For some, the relatively new genre of LitRPG has no meaning. To clarify, all novels in this genre take place – partly or entirely – within an VRMMORPG: a virtual reality massively multiplayer online role-playing game. A young genre, Goodreads already lists 115 LitRPG novels here. This is a genre that has yet to capture a major publishers eye, and the novels I’ve read thus far are self-published and often translated from other languages. I decided to delve into some, and the next few reviews I post will be novels from this genre, for better or worse.
The Good: Dragon’s Wrath is fun. I like video-games, and I’ve played my share of MMOs over the years. Reading a game set within one, but with a virtual reality capsule that allows players to feel the sensations of the world is interesting to think about. As with many LitRPG books, the main character discovers things within the game that few to no other players have, and Dragon’s Wrath is no exception.
One of the few well written novels in the genre where the character both is, and wants to be, left to themselves far from civilization. Time is split between the real world where Brent attends Alpha/Beta tester meetings, and his time in the game where he forges his own path in the snow-covered north in an area most players have written off as useless. There he works to level up and build a town entirely himself, without the aid of other players.
The setting is fresh. Reminiscent of video-games such a “The Elder Scrolls: Skyrim” and “Savage Lands”, the viking-inspired, cold and harsh snowy mountains help maintain the feeling of isolation that Brent is looking for.
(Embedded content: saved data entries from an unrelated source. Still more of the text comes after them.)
(** Two-byte: U+00A0 (C2 A0). *)
Definition is_ws2 (c1 c2 : ascii) : bool :=
  (N.eqb (code c1) 194 && N.eqb (code c2) 160)%bool.

(** Three-byte: U+1680, U+2000..U+200A, U+2028, U+2029, U+202F, U+205F,
    U+3000, U+FEFF. *)
Definition is_ws3 (c1 c2 c3 : ascii) : bool :=
  let a := code c1 in
  let b := code c2 in
  let c := code c3 in
  ((N.eqb a 225 && N.eqb b 154 && N.eqb c 128)
   || (N.eqb a 226 && N.eqb b 128
       && (N.leb 128 c && N.leb c 138 || N.eqb c 168 || N.eqb c 169 || N.eqb c 175))
   || (N.eqb a 226 && N.eqb b 129 && N.eqb c 159)
   || (N.eqb a 227 && N.eqb b 128 && N.eqb c 128)
   || (N.eqb a 239 && N.eqb b 187 && N.eqb c 191))%bool.

(** Removal of leading StrWhiteSpaceChar. *)
Fixpoint trim_start (s : string) : string :=
  match s with
  | EmptyString => s
  | String c1 s1 =>
      if is_ws1 c1 then trim_start s1
      else
        match s1 with
        | EmptyString => s
        | String c2 s2 =>
            if is_ws2 c1 c2 then trim_start s2
            else
              match s2 with
              | EmptyString => s
              | String c3 s3 => if is_ws3 c1 c2 c3 then trim_start s3 else s
              end
        end
  end.

Definition digit (c : ascii) : option Z :=
  let n := code c in
  if (N.leb 48 n && N.leb n 57)%bool then Some (Z.of_N n - 48) else None.

(** Value of the longest prefix of decimal digits, [None] when it is
    empty; [acc] is the value read so far, if any digit was read. *)
Fixpoint digits (acc : option Z) (s : string) : option Z :=
  match s with
  | EmptyString => acc
  | String c s' =>
      match digit c with
      | Some d =>
          digits (Some (10 * match acc with Some a => a | None => 0 end + d)) s'
      | None => acc
      end
  end.

(** [parseInt(x, 10)]: leading white space, an optional sign, then the
    longest run of decimal digits; NaN when there is none.  The value of
    the run is kept as it is written; the program holds the binary64 nearest
    to it, which is the same number up to 2^53. *)
Definition parseInt10 (x : option string) : number :=
  let s := trim_start (ToString x) in
  let '(sgn, body) :=
    match s with
    | String c s' =>
        if N.eqb (code c) 45 then (-1, s')
        else if N.eqb (code c) 43 then (1, s')
        else (1, s)
    | EmptyString => (1, s)
    end in
  match digits None body with
  | Some n => of_Z (sgn * n)
  | None => NaN
  end.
The time spent alone, basically playing a single-player game helps introduce the VR experience to the audience and set it apart from other LitRPG novels.
The Bad: While the time spent in-game is mostly fantastic, some of the scenes set back in reality slow the pace detrimentally. It’s great to know that he’s funding himself while unemployed by selling off the collection of cars he’d built. It’s nice to know he doesn’t want to do that, but has to. That said, taking the time to describe driving around with a potential buyer ultimately doesn’t have any major impact on, and pulls us away from, the story in-game. I can see what the author was trying to do by having those moments – and indeed, the scenes during the Apha/Beta test meetings are worthwhile – but the others unfortunately serve to slow things down.
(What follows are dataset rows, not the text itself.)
(** X12: after [detect_axys], applying the value it ends with makes no
    write to "Evdev Axes Swap": the writes are the inversion (0, 0) and the
    calibration with the ranges held, followed by the flush. *)
Theorem apply_after_detect s :
  let s1 := snd (detect_axys s) in
  exists l,
    calls (snd (apply (old_axys s1) s1)) = (calls s1 ++ l)%list
    /\ filter landmark l
       = [set_int_prop_call "Evdev Axis Inversion" 8 [0; 0];
          set_int_prop_call "Evdev Axis Calibration" 32
            [min (x (old_axys s1)); max (x (old_axys s1));
             min (y (old_axys s1)); max (y (old_axys s1))];
          XSync_call]
    /\ writes_to "Evdev Axes Swap" l = [].
Proof.
  intros s1.
  destruct (apply_effects (old_axys s1) s1) as (r & l & o & e & -> & Hl & _).
  exists l. split; [reflexivity |].
  rewrite <- writes_to_landmark, Hl. unfold apply_writes.
  rewrite Bool.eqb_reflx. split; reflexivity.
Qed.

(** ** The constructor *)

(** X13: the constructor returns normally, with device id [d], exactly when
    the display opens, [d] is the id it was given or, without one, the id
    of the only device the lookup takes for the name, that device opens,
    the build has property support and the read of "Evdev Axis Calibration"
    succeeds. *)
Theorem CalibratorEvdev_ready_iff name axys0 id type s d :
  fst (CalibratorEvdev name axys0 id type s) = Ready d
  <-> x_display s = true
      /\ (if id =? C.to_unsigned (sizeof_long s) (-1)
          then exists dev, candidates name s = [dev] /\ d = dev_id dev
          else d = id)
      /\ x_openable s d = true
      /\ HAVE_XI_PROP s = true
      /\ x_property s (x_intern s "Evdev Axis Calibration") <> None.
Proof.
  unfold CalibratorEvdev, XOpenDisplay, XOpenDevice, XCloseDisplay,
    XCloseDevice, xinput_parse_atom, XInternAtom, XGetDeviceProperty.
  run.
  destruct (x_display s); simpl.
  2: { split; [discriminate | intros (H & _); discriminate]. }
  destruct (id =? C.to_unsigned (sizeof_long s) (-1)); simpl.
  - rewrite xinput_find_device_info_effects.
    unfold candidates, lookup_id. simpl.
    destruct (filter _ (x_devices s)) as [|dev [|dev' rest]]; simpl.
    + split; [discriminate |]. intros (_ & (? & H & _) & _). discriminate.
    + destruct (x_openable s (dev_id dev)) eqn:Hopen; simpl.
      * destruct (HAVE_XI_PROP s); simpl.
        -- destruct (x_property s _) as [p|]; simpl.
           ++ split.
              ** intros H. injection H as <-. repeat split; eauto.
                 discriminate.
              ** intros (_ & (dev0 & H & ->) & _). now injection H as <-.
           ++ split; [discriminate |]. intros (_ & _ & _ & _ & H).
              congruence.
        -- split; [discriminate |]. intros (_ & _ & _ & H & _).
           discriminate.
      * split; [discriminate |].
        intros (_ & (dev0 & H & ->) & Hd & _). injection H as <-. congruence.
    + split; [discriminate |]. intros (_ & (? & H & _) & _). discriminate.
  - destruct (x_openable s id) eqn:Hopen; simpl.
    + destruct (HAVE_XI_PROP s); simpl.
      * destruct (x_property s _) as [p|]; simpl.
        -- split.
           ++ intros H. injection H as <-. repeat split; auto. discriminate.
           ++ intros (_ & -> & _). reflexivity.
        -- split; [discriminate |]. intros (_ & _ & _ & _ & H). congruence.
      * split; [discriminate |]. intros (_ & _ & _ & H & _). discriminate.
    + split; [discriminate |]. intros (_ & -> & Hd & _). congruence.
Qed.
There are homonyms sprinkled throughout that may bother some. That said, this is also somewhat common in self-published novels in my experience, and so early on I came to terms with it.
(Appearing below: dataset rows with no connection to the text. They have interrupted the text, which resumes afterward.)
(* ===== verification/FileIO.v ===== *)
(** * Files

    What the storage engine uses of [os.File]: a file is its contents, a
    [list Z] of bytes. [ReadAt] of a whole buffer either returns the bytes or
    fails at end of file; [WriteAt] past the end leaves a hole of zero bytes;
    [Truncate] cuts (or zero-extends) the contents. *)

From stdpp Require Import base list numbers strings.
From Stdlib Require Import ZArith Lia.
From S2P Require Import Prelude Bytes StorageTypes.

Local Open Scope Z_scope.
Local Open Scope go_scope.

Definition file_size (f : list Z) : Z := Z.of_nat (length f).

(** [readFullAt(f, buf, off)] of [recover.go] with [len(buf) = n]: an empty
    read succeeds anywhere, a short read is [io.ErrUnexpectedEOF]. *)
Definition readFullAt (f : list Z) (off : Z) (n : nat) : go (list Z) :=
  refuse off <? 0 with ErrIO "negative offset" in
  refuse negb (Nat.eqb n 0) && (file_size f <? off + Z.of_nat n)
    with ErrUnexpectedEOF in
  Ok (field (Z.to_nat off) n f).

(** [f.WriteAt(buf, off)] *)
Definition writeAt (f : list Z) (off : nat) (buf : list Z) : list Z :=
  take off (f ++ replicate (off - length f) 0) ++ buf ++ drop (off + length buf) f.

(** [f.Truncate(n)] to at most the current size. *)
Definition truncate (f : list Z) (n : Z) : list Z := take (Z.to_nat n) f.

Lemma readFullAt_ok f off n :
  0 <= off -> off + Z.of_nat n <= file_size f ->
  readFullAt f off n = Ok (field (Z.to_nat off) n f).
Proof.
  intros H1 H2. unfold readFullAt.
  rewrite (proj2 (Z.ltb_ge _ _) H1), (proj2 (Z.ltb_ge _ _) H2).
  by rewrite andb_false_r.
Qed.

Lemma readFullAt_inv f off n bs :
  readFullAt f off n = Ok bs ->
  0 <= off /\ (n = 0%nat \/ off + Z.of_nat n <= file_size f)
  /\ bs = field (Z.to_nat off) n f.
Proof.
  unfold readFullAt. intros H. ok_inv. apply Z.ltb_ge in G.
  destruct (Nat.eqb_spec n 0); simpl in G0; [|apply Z.ltb_ge in G0]; subst; auto.
Qed.

Lemma readFullAt_eof f off n :
  0 <= off -> n <> 0%nat -> file_size f < off + Z.of_nat n ->
  readFullAt f off n = Err ErrUnexpectedEOF.
Proof.
  intros H1 H2 H3. unfold readFullAt. rewrite (proj2 (Z.ltb_ge _ _) H1).
  rewrite (proj2 (Nat.eqb_neq _ _) H2), (proj2 (Z.ltb_lt _ _) H3). done.
Qed.

(** Reading behind a known prefix. *)
Lemma readFullAt_app pre f n :
  (n <= length f)%nat -> readFullAt (pre ++ f) (Z.of_nat (length pre)) n = Ok (take n f).
Proof.
  intros. rewrite readFullAt_ok; [|lia|unfold file_size; rewrite length_app; lia].
  rewrite Nat2Z.id. unfold field. by rewrite drop_app_length.
Qed.

Lemma length_readFullAt f off n bs :
  readFullAt f off n = Ok bs -> length bs = n.
Proof.
  intros H. apply readFullAt_inv in H as (H0 & [->|H] & ->); [by unfold field|].
  apply length_field. unfold file_size in H. lia.
Qed.

Lemma writeAt_end f buf : writeAt f (length f) buf = f ++ buf.
Proof.
  unfold writeAt. rewrite Nat.sub_diag. simpl. rewrite app_nil_r, firstn_all.
  rewrite drop_ge by lia. by rewrite app_nil_r.
Qed.

Lemma truncate_app f k : truncate (f ++ k) (file_size f) = f.
Proof. unfold truncate, file_size. rewrite Nat2Z.id. apply take_app_length. Qed.

Lemma file_size_app f k : file_size (f ++ k) = file_size f + file_size k.
Proof. unfold file_size. rewrite length_app. lia. Qed.

#[export] Hint Rewrite file_size_app : nufs.

(** Reading exactly the middle of a file. *)
Lemma readFullAt_window a b c off n :
  off = Z.of_nat (length a) -> n = length b -> readFullAt (a ++ b ++ c) off n = Ok b.
Proof.
  intros -> ->. rewrite readFullAt_app by (rewrite length_app; lia). by rewrite take_app_length.
Qed.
The Conclusion: Certain scenes slow the pace of what would otherwise be a superb entry in the LitRPG field. It is the first in a series however, and serves as a fun and solid foundation for more to come. It is definitely one of the better in the genre and certainly worth a read if the concept of LitRPG intrigues you.
Setting up a character far from civilization who mostly interacts with NPCs allows for a fairly introspective ride. However, there are other players introduced both here and as the story progresses through the next entries, which will help those for whom this genre feels too alien. If this review is your introduction to LitRPG, Dragon’s Wrath is worth trying.
If you like this book…
…consider trying Survival Quest (The Way of the Shaman, #1) by Vasily Mahanenko, Project Daily Grind (Mirror World, #1) by Alexey Osadchuk, or Patch 17 (Realm of Arkon, #1) by G. Akella, all in the LitRPG genre.